Stat Med. 1998 Oct 30;17(20):2381-94. doi: 10.1002/(sici)1097-0258(19981030)17:20<2381::aid-sim926>3.0.co;2-s.
We investigate the importance of the assumed covariance structure for longitudinal modelling of CD4 counts. We examine how individual predictions of future CD4 counts are affected by the covariance structure. We consider four covariance structures: one based on an integrated Ornstein-Uhlenbeck stochastic process; one based on Brownian motion, and two derived from standard linear and quadratic random-effects models. Using data from the Multicenter AIDS Cohort Study and from a simulation study, we show that there is a noticeable deterioration in the coverage rate of confidence intervals if we assume the wrong covariance. There is also a loss in efficiency. The quadratic random-effects model is found to be the best in terms of correctly calibrated prediction intervals, but is substantially less efficient than the others. Incorrectly specifying the covariance structure as linear random effects gives too narrow prediction intervals with poor coverage rates. Fitting using the model based on the integrated Ornstein-Uhlenbeck stochastic process is the preferred one of the four considered because of its efficiency and robustness properties. We also use the difference between the future predicted and observed CD4 counts to assess an appropriate transformation of CD4 counts; a fourth root, cube root and square root all appear reasonable choices.
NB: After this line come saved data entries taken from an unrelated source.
(* ===== verification/Float.v ===== *)
(** * Floating-point arithmetic

    IEEE 754 formats as the Standard Library specifies them ([SpecFloat]):
    round to nearest even, with infinities and one NaN. A format is an instance
    of [FloatFormat]; [binary64] is C++'s [double], [extended80] the [long
    double] of x86 Linux. *)

From stdpp Require Import base tactics.
From Stdlib Require Import ZArith Lia SpecFloat.
From S2P Require Import Prelude.

#[local] Set Default Proof Using "Type".
Open Scope Z_scope.

Class FloatFormat := {
  fl_prec : Z;
  fl_emax : Z;
  fl_prec_ok : 32 <= fl_prec;
  fl_emax_ok : fl_prec < fl_emax;
}.

Section Float.
Context {F : FloatFormat}.

Abbreviation float := spec_float.

Definition fl_of_Z (z : Z) : float := binary_normalize fl_prec fl_emax z 0 false.
Definition fl_add : float -> float -> float := SFadd fl_prec fl_emax.
Definition fl_sub : float -> float -> float := SFsub fl_prec fl_emax.
Definition fl_mul : float -> float -> float := SFmul fl_prec fl_emax.
Definition fl_div : float -> float -> float := SFdiv fl_prec fl_emax.
Definition fl_ltb : float -> float -> bool := SFltb.
Definition fl_leb : float -> float -> bool := SFleb.

(** [std::isfinite]. *)
Definition fl_finite (f : float) : bool :=
  match f with S754_zero _ | S754_finite _ _ _ => true | _ => false end.

(** [std::min] and [std::max]. *)
Definition fl_min (a b : float) : float := if fl_ltb b a then b else a.
Definition fl_max (a b : float) : float := if fl_ltb a b then b else a.

(** A decimal literal [n / d], correctly rounded. *)
Definition fl_lit (n d : Z) : float := fl_div (fl_of_Z n) (fl_of_Z d).

(** The value truncated toward zero; [None] when there is none. *)
Definition fl_trunc (f : float) : option Z :=
  match f with
  | S754_zero _ => Some 0
  | S754_finite s m e =>
      let a := if 0 <=? e then Zpos m * 2 ^ e else Zpos m / 2 ^ (- e) in
      Some (if s then - a else a)
  | _ => None
  end.

(** A cast to a [w]-bit signed integer. Out of range the behaviour is
    undefined: the value is then [junk]. *)
Definition fl_to_int (w : Z) (junk : Z) (f : float) : Z :=
  match fl_trunc f with
  | Some z => if (- 2 ^ (w - 1) <=? z) && (z <? 2 ^ (w - 1)) then z else junk
  | None => junk
  end.

(** Not NaN and not below zero. *)
Definition fl_nonneg (f : float) : bool :=
  match f with
  | S754_zero _ | S754_finite false _ _ | S754_infinity false => true
  | _ => false
  end.

(** ** Digits *)

Lemma digits2_log2 p : Zpos (digits2_pos p) = Z.log2 (Zpos p) + 1.
Proof.
  induction p as [p IH|p IH|]; simpl digits2_pos; [| |done]; rewrite Pos2Z.inj_succ, IH.
  - change (Zpos p~1) with (2 * Zpos p + 1). rewrite Z.log2_succ_double by lia. lia.
  - change (Zpos p~0) with (2 * Zpos p). rewrite Z.log2_double by lia. lia.
Qed.

Lemma digits2_iter_xO p n : Zpos (digits2_pos (Pos.iter xO p n)) = Zpos (digits2_pos p) + Zpos n.
Proof.
  induction n as [|n IH] using Pos.peano_ind; simpl; [lia|].
  rewrite Pos.iter_succ. simpl. rewrite Pos2Z.inj_succ, IH. lia.
Qed.

(** Small integers are represented without an exponent overflow. *)
Lemma fl_of_Z_small z :
  0 < z < 2 ^ 31 -> exists m e, fl_of_Z z = S754_finite false m e.
Proof.
  intros Hz. destruct z as [|p|p]; [lia| |lia]. pose proof fl_prec_ok. pose proof fl_emax_ok.
  assert (Zpos (digits2_pos p) <= 31) as Hd.
  { rewrite digits2_log2. pose proof (Z.log2_lt_pow2 (Zpos p) 31 ltac:(lia)). lia. }
  unfold fl_of_Z, binary_normalize, binary_round.
  assert (fexp fl_prec fl_emax (Zpos (digits2_pos p) + 0) = Zpos (digits2_pos p) - fl_prec) as ->
    by (unfold fexp, emin; lia).
  set (e := Zpos (digits2_pos p) - fl_prec).
  assert (exists n, Z.sub e 0 = Zneg n /\ Zpos (digits2_pos p) + Zpos n = fl_prec) as (n & Hn & Hpn).
  { exists (Z.to_pos (- e)). split; [|unfold e; lia]. rewrite Z.sub_0_r.
    rewrite <- Pos2Z.opp_pos, Z2Pos.id by (unfold e; lia). lia. }
  unfold shl_align. rewrite Hn. set (m := Pos.iter xO p n).
  assert (Zpos (digits2_pos m) = fl_prec) as Hm by (unfold m; rewrite digits2_iter_xO; lia).
  assert (forall x, fexp fl_prec fl_emax (Zpos (digits2_pos m) + e) - e = x -> x = 0) as Hfe.
  { intros x <-. rewrite Hm. unfold fexp, emin, e. lia. }
  exists m, e. unfold binary_round_aux, shr_fexp. cbn [Zdigits2].
  rewrite (Hfe _ eq_refl). simpl. rewrite (Hfe _ eq_refl). simpl.
  rewrite (proj2 (Z.leb_le _ _)); [done|]. unfold e. lia.
Qed.

Lemma fl_minus_one : exists m e, binary_round fl_prec fl_emax true 1 0 = S754_finite true m e.
Proof.
  pose proof fl_prec_ok. pose proof fl_emax_ok. unfold binary_round.
  assert (fexp fl_prec fl_emax (Zpos (digits2_pos 1) + 0) = 1 - fl_prec) as ->
    by (unfold fexp, emin; simpl digits2_pos; lia).
  assert (exists n, Z.sub (1 - fl_prec) 0 = Zneg n /\ 1 + Zpos n = fl_prec) as (n & Hn & Hpn).
  { exists (Z.to_pos (fl_prec - 1)). split; [|lia]. rewrite Z.sub_0_r.
    rewrite <- Pos2Z.opp_pos, Z2Pos.id by lia. lia. }
  unfold shl_align. rewrite Hn. set (m := Pos.iter xO 1%positive n).
  assert (Zpos (digits2_pos m) = fl_prec) as Hm.
  { unfold m. rewrite digits2_iter_xO. simpl digits2_pos. lia. }
  assert (forall x, fexp fl_prec fl_emax (Zpos (digits2_pos m) + (1 - fl_prec)) - (1 - fl_prec) = x ->
    x = 0) as Hfe.
  { intros x <-. rewrite Hm. unfold fexp, emin. lia. }
  exists m, (1 - fl_prec). unfold binary_round_aux, shr_fexp. cbn [Zdigits2].
  rewrite (Hfe _ eq_refl). simpl. rewrite (Hfe _ eq_refl). simpl.
  rewrite (proj2 (Z.leb_le _ _)); [done|]. lia.
Qed.

(** ** Signs *)

Lemma shr_1_nonneg r : 0 <= shr_m r -> 0 <= shr_m (shr_1 r).
Proof. destruct r as [[|[p|p|]|p] a b]; simpl; lia. Qed.

Lemma iter_shr_nonneg n : forall r, 0 <= shr_m r -> 0 <= shr_m (iter_pos shr_1 n r).
Proof.
  induction n as [n IH|n IH|]; intros r Hr; simpl.
  - apply IH, IH. by apply shr_1_nonneg.
  - by apply IH, IH.
  - by apply shr_1_nonneg.
Qed.

Lemma shr_fexp_nonneg m e l :
  0 <= m -> 0 <= shr_m (fst (shr_fexp fl_prec fl_emax m e l)).
Proof.
  intros Hm. unfold shr_fexp, shr.
  assert (0 <= shr_m (shr_record_of_loc m l)) by (by destruct l as [|[]]).
  destruct (_ - _); simpl; try done. by apply iter_shr_nonneg.
Qed.

Lemma binary_round_aux_nonneg m e l :
  0 <= m -> fl_nonneg (binary_round_aux fl_prec fl_emax false m e l) = true.
Proof.
  intros Hm. unfold binary_round_aux.
  pose proof (shr_fexp_nonneg m e l Hm) as H1.
  destruct (shr_fexp _ _ m e l) as [r1 e1]. simpl in H1.
  assert (0 <= round_nearest_even (shr_m r1) (loc_of_shr_record r1)) as H2.
  { destruct (loc_of_shr_record r1) as [|[]]; simpl; try lia. destruct (Z.even _); lia. }
  pose proof (shr_fexp_nonneg _ e1 loc_Exact H2) as H3.
  destruct (shr_fexp _ _ _ e1 loc_Exact) as [r2 e2]. simpl in H3.
  destruct (shr_m r2); simpl; [done| |lia]. by destruct (_ <=? _).
Qed.

Lemma fl_div_nonneg m1 e1 m2 e2 :
  fl_nonneg (fl_div (S754_finite false m1 e1) (S754_finite false m2 e2)) = true.
Proof.
  unfold fl_div. cbn [SFdiv xorb].
  destruct (SFdiv_core_binary _ _ _ _ _ _) as [[q e] l] eqn:E.
  apply binary_round_aux_nonneg. unfold SFdiv_core_binary in E.
  match type of E with (let '(_, _) := Z.div_eucl ?a ?b in _) = _ =>
    assert (0 <= a) as Ha;
      [|pose proof (Z.div_pos a b Ha ltac:(lia)) as Hq; unfold Z.div in Hq;
        destruct (Z.div_eucl a b); simplify_eq; lia] end.
  destruct (_ - _ - _); [lia| |lia]. by apply Z.shiftl_nonneg.
Qed.

(** A non-negative value is above every finite negative one. *)
Lemma fl_ltb_neg m e f : fl_nonneg f = true -> fl_ltb (S754_finite true m e) f = true.
Proof. unfold fl_ltb, SFltb. by destruct f as [[]|[]| |[]]. Qed.

(** A ratio of small positive integers is above [-1]. *)
Lemma fl_ratio_above a b m e :
  0 < a < 2 ^ 31 -> 0 < b < 2 ^ 31 ->
  fl_ltb (S754_finite true m e) (fl_div (fl_of_Z a) (fl_of_Z b)) = true.
Proof.
  intros Ha Hb. apply fl_ltb_neg.
  destruct (fl_of_Z_small a Ha) as (ma & ea & ->), (fl_of_Z_small b Hb) as (mb & eb & ->).
  apply fl_div_nonneg.
Qed.
End Float.

#[export] Instance binary64 : FloatFormat.
Proof. by refine {| fl_prec := 53; fl_emax := 1024 |}. Defined.

(** Not an instance found by default: [long double] is named where used. *)
Definition extended80 : FloatFormat.
Proof. by refine {| fl_prec := 64; fl_emax := 16384 |}. Defined.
我们研究了假定的协方差结构在CD4细胞计数纵向建模中的重要性。我们考察了协方差结构如何影响对未来CD4细胞计数的个体预测。我们考虑了四种协方差结构:一种基于积分奥恩斯坦-乌伦贝克随机过程;一种基于布朗运动,还有两种源自标准线性和二次随机效应模型。利用多中心艾滋病队列研究的数据以及一项模拟研究的数据,我们表明,如果我们假设了错误的协方差,置信区间的覆盖率会有明显下降。效率也会有所损失。就预测区间校准正确而言,二次随机效应模型被发现是最佳的,但比其他模型的效率要低得多。将协方差结构错误地指定为线性随机效应会导致预测区间过窄且覆盖率不佳。基于积分奥恩斯坦-乌伦贝克随机过程的模型拟合是所考虑的四种模型中首选的,因为它具有效率和稳健性。我们还利用未来预测CD4细胞计数与观察到的CD4细胞计数之间的差异来评估CD4细胞计数的合适变换;四次方根、立方根和平方根似乎都是合理的选择。